Monster Kinematograph de Rem Sakakibara nous raconte la vie de Mamiya, jeune femme ayant la particularité de se transformer en monstre géant lorsqu'elle ressent une émotion violente. Utilisée comme arme de guerre durant le conflit dans le Pacifique de 41-45 et méprisée par les soldats et ses supérieurs à cause de cette particularité, le retour à la vie civile ne lui portera pas vraiment chance car son passé la suivra et elle ne trouvera sa place nulle part en ce monde, jusqu'à ce qu'elle soit repérée par un réalisateur qui souhaite en faire la star de son prochain grand film catastrophe. Vous l'aurez compris, Mamiya devient l'équivalent de Godzilla, dont la première apparition se fit en 1954 au cinéma, 2 après la fin de l'occupation américaine, et qui exprimait le traumatisme général de la bombe atomique ainsi qu'une critique virulente des essais nucléaires des Américains dans le Pacifiques qui eurent lieu à la même période.
Pas de charge politique dans ce manga, mais le concept avait de quoi être alléchant.

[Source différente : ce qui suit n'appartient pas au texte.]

(* ===== verification/WebAccess.v ===== *)
(** * WebAccess: who reaches the dashboard

    [BaseURL] and [serveHTTP] of [internal/webui/webui.go]: single-use launch
    tokens and the session cookie.  The random bytes of a token and the answer
    of the source-process check ([allowDashboardSource], per platform) are
    parameters of an operation. *)

From stdpp Require Import gmap.
From S2P Require Import Prelude GoStrings.

Record gate : Type := mkGate { gt_session : string; gt_tokens : gset string }.

(** [New]: the session token from 16 random bytes, no launch token. *)
Definition newGate (rnd : bytes) : gate := mkGate (hex_encode rnd) ∅.

Definition BaseURL (g : gate) (rnd : bytes) : gate * string :=
  let tok := hex_encode rnd in
  (mkGate (gt_session g) ({[tok]} ∪ gt_tokens g), ("http://127.0.0.1:18080/?token=" ++ tok)%string).

Definition dashboardSessionTTL : Z := 30 * 24 * hour.

(** A request: its session cookie, the token of its query (empty if there is
    none) and whether its source process is allowed. *)
Record http_request : Type := mkRequest { hr_cookie : option string; hr_token : string; hr_source : bool }.

Inductive access : Type :=
  | Served                                          (** to the routes *)
  | Redeemed (cookie : string) (maxAge : Z)    (** cookie set, redirect *)
  | Forbidden.

Definition serveHTTP (g : gate) (rq : http_request) : gate * access :=
  if bool_decide (hr_cookie rq = Some (gt_session g)) then (g, Served)
  else if bool_decide (hr_token rq = "") then (g, Forbidden)
  else if negb (hr_source rq) then (g, Forbidden)
  else
    let g' := mkGate (gt_session g) (gt_tokens g ∖ {[hr_token rq]}) in
    if decide (hr_token rq ∈ gt_tokens g)
    then (g', Redeemed (gt_session g) (dashboardSessionTTL / second))
    else (g', Forbidden).

Inductive gate_op : Type :=
  | Mint (rnd : bytes)
  | Ask (rq : http_request).

(** A run with the answers to its requests. *)
Fixpoint gate_run (g : gate) (ops : list gate_op) : gate * list (http_request * access) :=
  match ops with
  | [] => (g, [])
  | Mint rnd :: r => gate_run (fst (BaseURL g rnd)) r
  | Ask rq :: r =>
    let '(g, a) := serveHTTP g rq in
    let '(g, l) := gate_run g r in
    (g, (rq, a) :: l)
  end.

(** ** Counting *)

Definition mints (tok : string) (ops : list gate_op) : nat :=
  length (List.filter (fun o => match o with Mint rnd => bool_decide (hex_encode rnd = tok) | Ask _ => false end) ops).
Definition redeems (tok : string) (l : list (http_request * access)) : nat :=
  length (List.filter (fun ra => match ra with
                                 | (rq, Redeemed _ _) => bool_decide (hr_token rq = tok)
                                 | _ => false
                                 end) l).
Definition pending (tok : string) (g : gate) : nat := if decide (tok ∈ gt_tokens g) then 1 else 0.

Lemma mints_mint tok rnd ops :
  mints tok (Mint rnd :: ops) = ((if bool_decide (hex_encode rnd = tok) then 1 else 0) + mints tok ops)%nat.
Proof. unfold mints. cbn [List.filter]. by destruct (bool_decide _). Qed.
Lemma mints_ask tok rq ops : mints tok (Ask rq :: ops) = mints tok ops.
Proof. done. Qed.

Lemma pending_step g rq tok :
  (redeems tok [(rq, snd (serveHTTP g rq))] + pending tok (fst (serveHTTP g rq)) <= pending tok g)%nat.
Proof.
  unfold serveHTTP, redeems, pending.
  case_bool_decide; [cbn; lia|]. case_bool_decide; [cbn; lia|]. destruct (negb _); [cbn; lia|].
  assert (Hd : tok <> hr_token rq ->
    (if decide (tok ∈ gt_tokens g ∖ {[hr_token rq]}) then 1 else 0)%nat = (if decide (tok ∈ gt_tokens g) then 1 else 0)%nat).
  { intros Hn. destruct (decide (tok ∈ gt_tokens g)) as [Hin|Hin].
    - by rewrite decide_True by (apply elem_of_difference; split; [done|by rewrite elem_of_singleton]).
    - by rewrite decide_False by (by intros [? _]%elem_of_difference). }
  assert (Hs : tok = hr_token rq -> (if decide (tok ∈ gt_tokens g ∖ {[hr_token rq]}) then 1 else 0)%nat = 0%nat).
  { intros ->. rewrite decide_False; [done|]. intros [_ Hn]%elem_of_difference. by apply Hn, elem_of_singleton. }
  destruct (decide (hr_token rq ∈ gt_tokens g)) as [Hin|Hin]; cbn [fst snd List.filter length gt_tokens].
  - case_bool_decide as He; cbn [length].
    + subst tok. rewrite Hs by done. by rewrite decide_True by done.
    + rewrite Hd by done. lia.
  - destruct (decide (tok = hr_token rq)) as [He|Hn]; [rewrite Hs by done; lia|rewrite Hd by done; lia].
Qed.

Lemma pending_mint g rnd tok :
  (pending tok (fst (BaseURL g rnd)) <= (if bool_decide (hex_encode rnd = tok) then 1 else 0) + pending tok g)%nat.
Proof.
  unfold pending, BaseURL. cbn [fst gt_tokens]. case_bool_decide as He; [by destruct (decide _); lia|].
  destruct (decide (tok ∈ gt_tokens g)); [by destruct (decide _); lia|].
  rewrite decide_False; [lia|]. rewrite elem_of_union, elem_of_singleton. naive_solver.
Qed.

Lemma gate_run_count tok ops : forall g,
  (redeems tok (snd (gate_run g ops)) + pending tok (fst (gate_run g ops)) <= mints tok ops + pending tok g)%nat.
Proof.
  induction ops as [|[rnd|rq] ops IH]; intros g; cbn [gate_run]; [done|..].
  - pose proof (pending_mint g rnd tok). specialize (IH (fst (BaseURL g rnd))).
    rewrite mints_mint. lia.
  - pose proof (pending_step g rq tok). destruct (serveHTTP g rq) as [g1 a]. cbn [fst snd] in *. specialize (IH g1).
    destruct (gate_run g1 ops) as [g2 l]. cbn [fst snd] in *.
    change ((rq, a) :: l) with ([(rq, a)] ++ l). unfold redeems in *. rewrite List.filter_app, length_app.
    rewrite mints_ask. lia.
Qed.

Lemma gate_run_session ops : forall g, gt_session (fst (gate_run g ops)) = gt_session g.
Proof.
  induction ops as [|[rnd|rq] ops IH]; intros g; cbn [gate_run]; [done|by rewrite IH|].
  assert (Hs : gt_session (fst (serveHTTP g rq)) = gt_session g).
  { unfold serveHTTP. case_bool_decide; [done|]. case_bool_decide; [done|]. destruct (negb _); [done|]. by destruct (decide _). }
  destruct (serveHTTP g rq) as [g1 a]. specialize (IH g1). destruct (gate_run g1 ops). cbn in *. congruence.
Qed.

(** An answered request got what its cookie and token allow. *)
Lemma gate_run_answers ops : forall g rq a,
  (rq, a) ∈ snd (gate_run g ops) ->
  (a = Served <-> hr_cookie rq = Some (gt_session g)) /\
  (forall c age, a = Redeemed c age -> c = gt_session g /\ hr_token rq <> ""%string /\ hr_source rq = true).
Proof.
  induction ops as [|[rnd|rq0] ops IH]; intros g rq a; cbn [gate_run].
  - by intros ?%not_elem_of_nil.
  - intros Hin. by apply IH in Hin.
  - assert (Ha : (snd (serveHTTP g rq0) = Served <-> hr_cookie rq0 = Some (gt_session g)) /\
      (forall c age, snd (serveHTTP g rq0) = Redeemed c age ->
         c = gt_session g /\ hr_token rq0 <> ""%string /\ hr_source rq0 = true)).
    { unfold serveHTTP. case_bool_decide; [by split|]. case_bool_decide; [by split|].
      destruct (hr_source rq0); cbn [negb]; [|by split]. destruct (decide _); cbn [snd]; split; naive_solver. }
    pose proof (gate_run_session [Ask rq0] g) as Hs. cbn [gate_run] in Hs.
    destruct (serveHTTP g rq0) as [g1 a0]. cbn [fst snd] in *. specialize (IH g1).
    destruct (gate_run g1 ops) as [g2 l]. cbn [snd] in *. intros [[= -> ->]|Hin]%elem_of_cons; [done|].
    apply IH in Hin. by rewrite Hs in Hin.
Qed.

(** ** Properties *)

(** C17: launch tokens are single-use.  In every run from the start, no launch
    token is redeemed more often than it was minted; a request is served
    exactly when its cookie is the session token, which only the redemption of
    a launch token by an allowed process hands out. *)
Theorem launch_token_single_use rnd ops tok :
  let run := snd (gate_run (newGate rnd) ops) in
  (redeems tok run <= mints tok ops)%nat /\
  (forall rq a, (rq, a) ∈ run ->
     (a = Served <-> hr_cookie rq = Some (hex_encode rnd)) /\
     (forall c age, a = Redeemed c age ->
        c = hex_encode rnd /\ hr_token rq <> ""%string /\ hr_source rq = true /\ (0 < mints (hr_token rq) ops)%nat)).
Proof.
  intros run. pose proof (gate_run_count tok ops (newGate rnd)) as Hc.
  assert (Hp : forall t, pending t (newGate rnd) = 0%nat)
    by (intros t; unfold pending; by rewrite decide_False by (by intros ?%elem_of_empty)).
  rewrite Hp in Hc. split; [unfold run; lia|]. intros rq a Hin.
  destruct (gate_run_answers ops _ _ _ Hin) as [Hs Hr]. split; [exact Hs|]. intros c age ->.
  destruct (Hr c age eq_refl) as (-> & Hne & Hsrc). split; [done|]. split; [done|]. split; [done|].
  pose proof (gate_run_count (hr_token rq) ops (newGate rnd)) as Hc'. rewrite Hp in Hc'.
  assert (0 < redeems (hr_token rq) run)%nat as Hpos; [|unfold run in Hpos; lia].
  unfold redeems. apply list_elem_of_split in Hin as (l1 & l2 & Hl). change (snd (gate_run (newGate rnd) ops)) with run in Hl.
  rewrite Hl, List.filter_app. cbn [List.filter]. rewrite bool_decide_eq_true_2 by done. rewrite length_app. cbn. lia.
Qed.

(** A token that is redeemed again is refused, and one whose source is refused
    stays valid. *)
Lemma token_replayed :
  let tok := hex_encode [x01] in
  let ask src := Ask (mkRequest None tok src) in
  map snd (snd (gate_run (newGate [x00]) [Mint [x01]; ask false; ask true; ask true])) =
    [Forbidden; Redeemed (hex_encode [x00]) 2592000; Forbidden].
Proof. vm_compute. reflexivity. Qed.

Après tout, il y avait de quoi questionner le pouvoir des images, un événement banal pouvant devenir absolument magnifique du simple fait qu'une caméra s'attarde dessus, une catastrophe meurtrière ne marquera pas autant les esprits si l'on n'en découvre pas des images à la télévision, et le monstre a-t-il sa place autre part que dans l'imaginaire et la fiction ? Prendrions en pitié la créature de Frankenstein si nous la rencontrions en vrai, ou rejoindrions-nous la foule en colère qui viendrait la mettre à mort ?
Est-ce que la plus grande illusion du cinéma n'est au final pas de nous faire oublier un court laps de temps notre pathétique condition humaine, notre monstruosité intérieure, de nous faire accepter l'étrange voire l'effrayant que nous conspuerions tous dans la réalité ? La caméra met ainsi le doigt sur l'hypocrisie éternellement inhérente à notre espèce, sur le pouvoir de fascination des images qui transgresse toute notion de bien et de mal et fait de l'horreur notre amie. Notre jumelle.
Mamiya représente un monstre de la vraie vie qui va devenir un monstre de fiction, et d'ailleurs une véritable star, puisque l'aura de Godzilla hante encore le cinéma des décennies après la sortie du film originel. Cet univers d'illusions qu'est le cinéma va pourtant ouvrir de nouvelles perspectives à Mamiya, qui va découvrir des gens sympathiques capables de l'apprécier non seulement en tant que personnage de film, mais également en tant que personne, chose qu'elle n'avait jamais vue avant dans sa vie. Le réel devient fiction, et la fabrique de la fiction va toucher le cœur de la réalité.
Ce dont je viens de vous parler constitue en réalité les 2 premiers chapitres de ce one-shot.
Or, il en contient 5. Et c'est là que le bat blesse.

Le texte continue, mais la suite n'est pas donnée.